## Prompt
Down to the last line, retype each line of the entries exactly, starting with the one that contains "(nodes (g_ text_graph))).".

(Beginning of Extracted material)

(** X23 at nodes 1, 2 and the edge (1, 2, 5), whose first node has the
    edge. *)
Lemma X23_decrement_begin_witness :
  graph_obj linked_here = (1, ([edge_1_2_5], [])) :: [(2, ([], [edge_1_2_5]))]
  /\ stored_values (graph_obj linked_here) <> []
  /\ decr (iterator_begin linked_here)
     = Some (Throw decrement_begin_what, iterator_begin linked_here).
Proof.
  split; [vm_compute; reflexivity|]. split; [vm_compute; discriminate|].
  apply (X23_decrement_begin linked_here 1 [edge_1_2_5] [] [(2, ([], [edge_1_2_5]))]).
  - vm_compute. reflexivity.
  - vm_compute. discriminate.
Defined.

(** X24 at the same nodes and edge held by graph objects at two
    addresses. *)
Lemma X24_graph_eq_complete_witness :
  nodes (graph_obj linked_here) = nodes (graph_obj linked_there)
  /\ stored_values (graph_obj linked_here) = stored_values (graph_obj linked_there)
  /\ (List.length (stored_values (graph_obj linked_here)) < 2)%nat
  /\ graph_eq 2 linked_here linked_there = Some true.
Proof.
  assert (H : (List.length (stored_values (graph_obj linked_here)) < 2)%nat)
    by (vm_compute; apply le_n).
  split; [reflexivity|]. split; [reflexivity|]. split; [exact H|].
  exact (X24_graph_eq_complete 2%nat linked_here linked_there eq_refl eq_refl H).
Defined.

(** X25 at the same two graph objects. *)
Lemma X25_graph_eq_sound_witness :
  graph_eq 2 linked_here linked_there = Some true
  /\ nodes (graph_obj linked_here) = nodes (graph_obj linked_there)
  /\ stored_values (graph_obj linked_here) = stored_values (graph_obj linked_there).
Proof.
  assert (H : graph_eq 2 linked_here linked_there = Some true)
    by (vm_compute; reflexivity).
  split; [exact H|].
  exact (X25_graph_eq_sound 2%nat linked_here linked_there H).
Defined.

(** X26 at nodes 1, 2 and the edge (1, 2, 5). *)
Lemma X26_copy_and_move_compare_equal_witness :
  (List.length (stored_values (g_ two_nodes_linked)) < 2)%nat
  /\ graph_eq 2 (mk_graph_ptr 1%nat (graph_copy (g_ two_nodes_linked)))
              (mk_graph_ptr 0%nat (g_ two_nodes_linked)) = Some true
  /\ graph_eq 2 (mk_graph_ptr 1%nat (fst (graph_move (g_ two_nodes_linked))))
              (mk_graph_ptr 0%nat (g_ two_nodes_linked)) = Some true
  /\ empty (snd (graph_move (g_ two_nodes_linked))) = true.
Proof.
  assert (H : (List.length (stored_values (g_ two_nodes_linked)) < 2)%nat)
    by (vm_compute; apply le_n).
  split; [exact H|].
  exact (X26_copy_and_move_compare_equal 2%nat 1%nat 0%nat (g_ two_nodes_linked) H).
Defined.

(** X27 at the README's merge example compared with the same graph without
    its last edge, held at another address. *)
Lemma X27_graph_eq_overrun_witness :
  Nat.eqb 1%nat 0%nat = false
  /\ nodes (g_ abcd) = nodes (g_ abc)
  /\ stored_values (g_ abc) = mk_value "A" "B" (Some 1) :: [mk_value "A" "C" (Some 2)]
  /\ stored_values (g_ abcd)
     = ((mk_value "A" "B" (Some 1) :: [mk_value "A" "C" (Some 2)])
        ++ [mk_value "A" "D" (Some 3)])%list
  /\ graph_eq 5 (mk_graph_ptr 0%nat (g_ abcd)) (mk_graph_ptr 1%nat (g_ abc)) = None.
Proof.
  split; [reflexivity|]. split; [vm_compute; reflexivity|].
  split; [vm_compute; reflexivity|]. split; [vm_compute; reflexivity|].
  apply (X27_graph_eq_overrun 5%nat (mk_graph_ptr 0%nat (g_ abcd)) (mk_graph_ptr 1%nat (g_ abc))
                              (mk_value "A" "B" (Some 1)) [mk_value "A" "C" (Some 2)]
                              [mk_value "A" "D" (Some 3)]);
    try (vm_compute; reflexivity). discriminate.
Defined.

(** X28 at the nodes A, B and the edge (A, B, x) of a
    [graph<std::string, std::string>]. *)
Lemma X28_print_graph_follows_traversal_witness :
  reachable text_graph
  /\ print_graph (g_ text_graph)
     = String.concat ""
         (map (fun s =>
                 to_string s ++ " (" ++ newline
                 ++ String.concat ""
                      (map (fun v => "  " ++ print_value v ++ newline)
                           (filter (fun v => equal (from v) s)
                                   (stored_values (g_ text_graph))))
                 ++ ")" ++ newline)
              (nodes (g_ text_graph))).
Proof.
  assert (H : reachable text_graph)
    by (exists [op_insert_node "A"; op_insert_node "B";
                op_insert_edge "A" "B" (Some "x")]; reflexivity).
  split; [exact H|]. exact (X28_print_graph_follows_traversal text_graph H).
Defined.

(End of Extracted material)

## Result
              (nodes (g_ text_graph))).
Proof.
  assert (H : reachable text_graph)
    by (exists [op_insert_node "A"; op_insert_node "B";
                op_insert_edge "A" "B" (Some "x")]; reflexivity).
  split; [exact H|]. exact (X28_print_graph_follows_traversal text_graph H).
Defined.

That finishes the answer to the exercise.